Work instructions: Even if the data beneath seems repetitive, write it all out again exactly.

Extracted data entries:
----
(** The single-reduction fold keeps what the loop computes.  For a loop
    [for i in start..stop step sp do n = n + other end] (or [other + n])
    whose term [other] is affine in the loop variable, whose trip count is
    formed without overflow and whose loop variable stays an [int64_t],
    the statement that [foldSingle] puts in place of the loop leaves the
    store and the output that the loop leaves when it is run round by
    round in [int64_t] arithmetic: [n] has grown by the sum of the terms,
    reduced to 64 bits. *)
Theorem foldSingle_affine_preserves :
  forall (neg : bool) (loopVar n : string) (l r other : Expr) (an : Ann)
         (start stop step : Expr) (st en sp tc a b acc0 : Z) (rep : list Stmt)
         (s : gmap string Exec.Val) (out : string) (fuel : nat),
    n <> loopVar ->
    litsI64 other = true ->
    Opt.selfPlus n (EBinary BK.Add l r EmptyString an) = Some other ->
    Opt.affineI64ConstExpr neg other loopVar = Some (a, b) ->
    Exec.evalE start s = Some (Exec.VInt st) ->
    Exec.evalE stop s = Some (Exec.VInt en) ->
    Exec.evalE step s = Some (Exec.VInt sp) ->
    I64val st -> I64val en -> I64val sp ->
    Opt.tripCount st en sp = Some tc -> 0 < tc ->
    spanFits st en sp = true -> I64val (st + tc * sp) ->
    s !! n = Some (Exec.VInt acc0) -> I64val acc0 ->
    Opt.foldSingle neg tc st sp loopVar [SAssign n (EBinary BK.Add l r EmptyString an)]
    = Some rep ->
    (Z.to_nat tc + 2 <= fuel)%nat ->
    Exec.exec fuel
      (SFor loopVar start stop step false [SAssign n (EBinary BK.Add l r EmptyString an)])
      s out
    = Exec.execBlock fuel rep s out
    /\ Exec.execBlock fuel rep s out
       = Some (Exec.FNext,
               <[n := Exec.VInt
                        (wrap64 (acc0 + sumTo (Z.to_nat tc)
                                          (fun k => a * (st + k * sp) + b)))]> s,
               out).
Proof.
  intros neg loopVar n l r other an start stop step st en sp tc a b acc0 rep s out fuel
         Hne Hlits Hself Haff Hs He Hp Ist Ien Isp Htc Hpos Hfit Ilast Hacc Iacc Hfold Hfuel.
  pose proof (runsFor_tripCount st en sp tc Ist Ien Isp Htc Hpos Hfit Ilast) as Hruns.
  rewrite (for_rounds neg loopVar n l r other an a b en sp Hne Hlits Hself Haff
             (Z.to_nat tc) fuel start stop step s out st acc0 Hfuel Hs He Hp Hruns Hacc Iacc).
  assert (Itc : I64val tc).
  { unfold Opt.tripCount in Htc.
    repeat match type of Htc with
           | (if ?c then _ else _) = _ => destruct c
           end; try discriminate Htc; injection Htc as <-;
      first [apply wrap64_range | unfold I64val, INT64_MIN, INT64_MAX, two63; lia]. }
  unfold Opt.foldSingle, Opt.reductionOther in Hfold. rewrite Hself in Hfold.
  cbn [mbind option_bind] in Hfold.
  destruct (Opt.exprHasVarName other n); [discriminate Hfold|].
  cbn [mbind option_bind] in Hfold.
  assert (Hmod : match other with
                 | EBinary BK.Mod ml mr _ _ =>
                   match Opt.evalConstI64Expr neg mr, Opt.affineI64ConstExpr neg ml loopVar with
                   | Some m, Some (a, b) =>
                     if 0 <? m then Opt.modLinearSeriesSumI64 tc st sp a b m else None
                   | _, _ => None
                   end
                 | _ => None
                 end = None).
  { destruct other as [| | | | |op ml mr ov an'|]; try reflexivity.
    destruct op; try reflexivity. rewrite affine_mod_none in Haff. discriminate Haff. }
  rewrite Hmod, Haff in Hfold. cbn [mbind option_bind] in Hfold.
  destruct (Opt.checkedI128ToI64 _) as [d|] eqn:Ed; [|discriminate Hfold].
  cbn [mbind option_bind] in Hfold. injection Hfold as <-.
  apply checkedI128ToI64_some in Ed as [-> _].
  assert (Hrep : Exec.execBlock fuel
                   [Opt.plusLit n (add128 (mul128 a (Opt.sumIdx128 tc st sp)) (mul128 b tc))]
                   s out
                 = Some (Exec.FNext,
                         <[n := Exec.VInt
                                  (wrap64 (acc0 + sumTo (Z.to_nat tc)
                                                    (fun k => a * (st + k * sp) + b)))]> s,
                         out)).
  { destruct fuel as [|fuel]; [lia|]. cbn [Exec.execBlock]. unfold Opt.plusLit.
    rewrite exec_assign. cbn [Exec.evalE String.eqb negb]. rewrite Hacc.
    cbn [Exec.evalBinary mbind option_bind].
    rewrite bool_decide_true by (now exists (Exec.VInt acc0)).
    cbn [mbind option_bind]. unfold add64.
    lazymatch goal with
    | |- Some (_, <[_ := Exec.VInt ?x]> _, _) = Some (_, <[_ := Exec.VInt ?y]> _, _) =>
      assert (EQ : x = y); [|now rewrite EQ]
    end.
    apply wrap64_eq.
    rewrite sumTo_affine, Z2Nat.id by lia.
    rewrite (sumIdx128_exact st sp tc Hpos Itc Ist (i64_last st sp tc Hpos Ist Ilast) Isp).
    set (S := sumTo (Z.to_nat tc) (fun k => st + k * sp)).
    unfold add128, mul128.
    destruct (wrap128_cong (wrap128 (a * S) + wrap128 (b * tc))) as [k1 H1].
    destruct (wrap128_cong (a * S)) as [k2 H2].
    destruct (wrap128_cong (b * tc)) as [k3 H3].
    exists (k1 + k2 + k3). lia. }
  split; [symmetry|]; exact Hrep.
Qed.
----
Solution to the problem:
(** The single-reduction fold keeps what the loop computes.  For a loop
    [for i in start..stop step sp do n = n + other end] (or [other + n])
    whose term [other] is affine in the loop variable, whose trip count is
    formed without overflow and whose loop variable stays an [int64_t],
    the statement that [foldSingle] puts in place of the loop leaves the
    store and the output that the loop leaves when it is run round by
    round in [int64_t] arithmetic: [n] has grown by the sum of the terms,
    reduced to 64 bits. *)
Theorem foldSingle_affine_preserves :
  forall (neg : bool) (loopVar n : string) (l r other : Expr) (an : Ann)
         (start stop step : Expr) (st en sp tc a b acc0 : Z) (rep : list Stmt)
         (s : gmap string Exec.Val) (out : string) (fuel : nat),
    n <> loopVar ->
    litsI64 other = true ->
    Opt.selfPlus n (EBinary BK.Add l r EmptyString an) = Some other ->
    Opt.affineI64ConstExpr neg other loopVar = Some (a, b) ->
    Exec.evalE start s = Some (Exec.VInt st) ->
    Exec.evalE stop s = Some (Exec.VInt en) ->
    Exec.evalE step s = Some (Exec.VInt sp) ->
    I64val st -> I64val en -> I64val sp ->
    Opt.tripCount st en sp = Some tc -> 0 < tc ->
    spanFits st en sp = true -> I64val (st + tc * sp) ->
    s !! n = Some (Exec.VInt acc0) -> I64val acc0 ->
    Opt.foldSingle neg tc st sp loopVar [SAssign n (EBinary BK.Add l r EmptyString an)]
    = Some rep ->
    (Z.to_nat tc + 2 <= fuel)%nat ->
    Exec.exec fuel
      (SFor loopVar start stop step false [SAssign n (EBinary BK.Add l r EmptyString an)])
      s out
    = Exec.execBlock fuel rep s out
    /\ Exec.execBlock fuel rep s out
       = Some (Exec.FNext,
               <[n := Exec.VInt
                        (wrap64 (acc0 + sumTo (Z.to_nat tc)
                                          (fun k => a * (st + k * sp) + b)))]> s,
               out).
Proof.
  intros neg loopVar n l r other an start stop step st en sp tc a b acc0 rep s out fuel
         Hne Hlits Hself Haff Hs He Hp Ist Ien Isp Htc Hpos Hfit Ilast Hacc Iacc Hfold Hfuel.
  pose proof (runsFor_tripCount st en sp tc Ist Ien Isp Htc Hpos Hfit Ilast) as Hruns.
  rewrite (for_rounds neg loopVar n l r other an a b en sp Hne Hlits Hself Haff
             (Z.to_nat tc) fuel start stop step s out st acc0 Hfuel Hs He Hp Hruns Hacc Iacc).
  assert (Itc : I64val tc).
  { unfold Opt.tripCount in Htc.
    repeat match type of Htc with
           | (if ?c then _ else _) = _ => destruct c
           end; try discriminate Htc; injection Htc as <-;
      first [apply wrap64_range | unfold I64val, INT64_MIN, INT64_MAX, two63; lia]. }
  unfold Opt.foldSingle, Opt.reductionOther in Hfold. rewrite Hself in Hfold.
  cbn [mbind option_bind] in Hfold.
  destruct (Opt.exprHasVarName other n); [discriminate Hfold|].
  cbn [mbind option_bind] in Hfold.
  assert (Hmod : match other with
                 | EBinary BK.Mod ml mr _ _ =>
                   match Opt.evalConstI64Expr neg mr, Opt.affineI64ConstExpr neg ml loopVar with
                   | Some m, Some (a, b) =>
                     if 0 <? m then Opt.modLinearSeriesSumI64 tc st sp a b m else None
                   | _, _ => None
                   end
                 | _ => None
                 end = None).
  { destruct other as [| | | | |op ml mr ov an'|]; try reflexivity.
    destruct op; try reflexivity. rewrite affine_mod_none in Haff. discriminate Haff. }
  rewrite Hmod, Haff in Hfold. cbn [mbind option_bind] in Hfold.
  destruct (Opt.checkedI128ToI64 _) as [d|] eqn:Ed; [|discriminate Hfold].
  cbn [mbind option_bind] in Hfold. injection Hfold as <-.
  apply checkedI128ToI64_some in Ed as [-> _].
  assert (Hrep : Exec.execBlock fuel
                   [Opt.plusLit n (add128 (mul128 a (Opt.sumIdx128 tc st sp)) (mul128 b tc))]
                   s out
                 = Some (Exec.FNext,
                         <[n := Exec.VInt
                                  (wrap64 (acc0 + sumTo (Z.to_nat tc)
                                                    (fun k => a * (st + k * sp) + b)))]> s,
                         out)).
  { destruct fuel as [|fuel]; [lia|]. cbn [Exec.execBlock]. unfold Opt.plusLit.
    rewrite exec_assign. cbn [Exec.evalE String.eqb negb]. rewrite Hacc.
    cbn [Exec.evalBinary mbind option_bind].
    rewrite bool_decide_true by (now exists (Exec.VInt acc0)).
    cbn [mbind option_bind]. unfold add64.
    lazymatch goal with
    | |- Some (_, <[_ := Exec.VInt ?x]> _, _) = Some (_, <[_ := Exec.VInt ?y]> _, _) =>
      assert (EQ : x = y); [|now rewrite EQ]
    end.
    apply wrap64_eq.
    rewrite sumTo_affine, Z2Nat.id by lia.
    rewrite (sumIdx128_exact st sp tc Hpos Itc Ist (i64_last st sp tc Hpos Ist Ilast) Isp).
    set (S := sumTo (Z.to_nat tc) (fun k => st + k * sp)).
    unfold add128, mul128.
    destruct (wrap128_cong (wrap128 (a * S) + wrap128 (b * tc))) as [k1 H1].
    destruct (wrap128_cong (a * S)) as [k2 H2].
    destruct (wrap128_cong (b * tc)) as [k3 H3].
    exists (k1 + k2 + k3). lia. }
  split; [symmetry|]; exact Hrep.
Qed.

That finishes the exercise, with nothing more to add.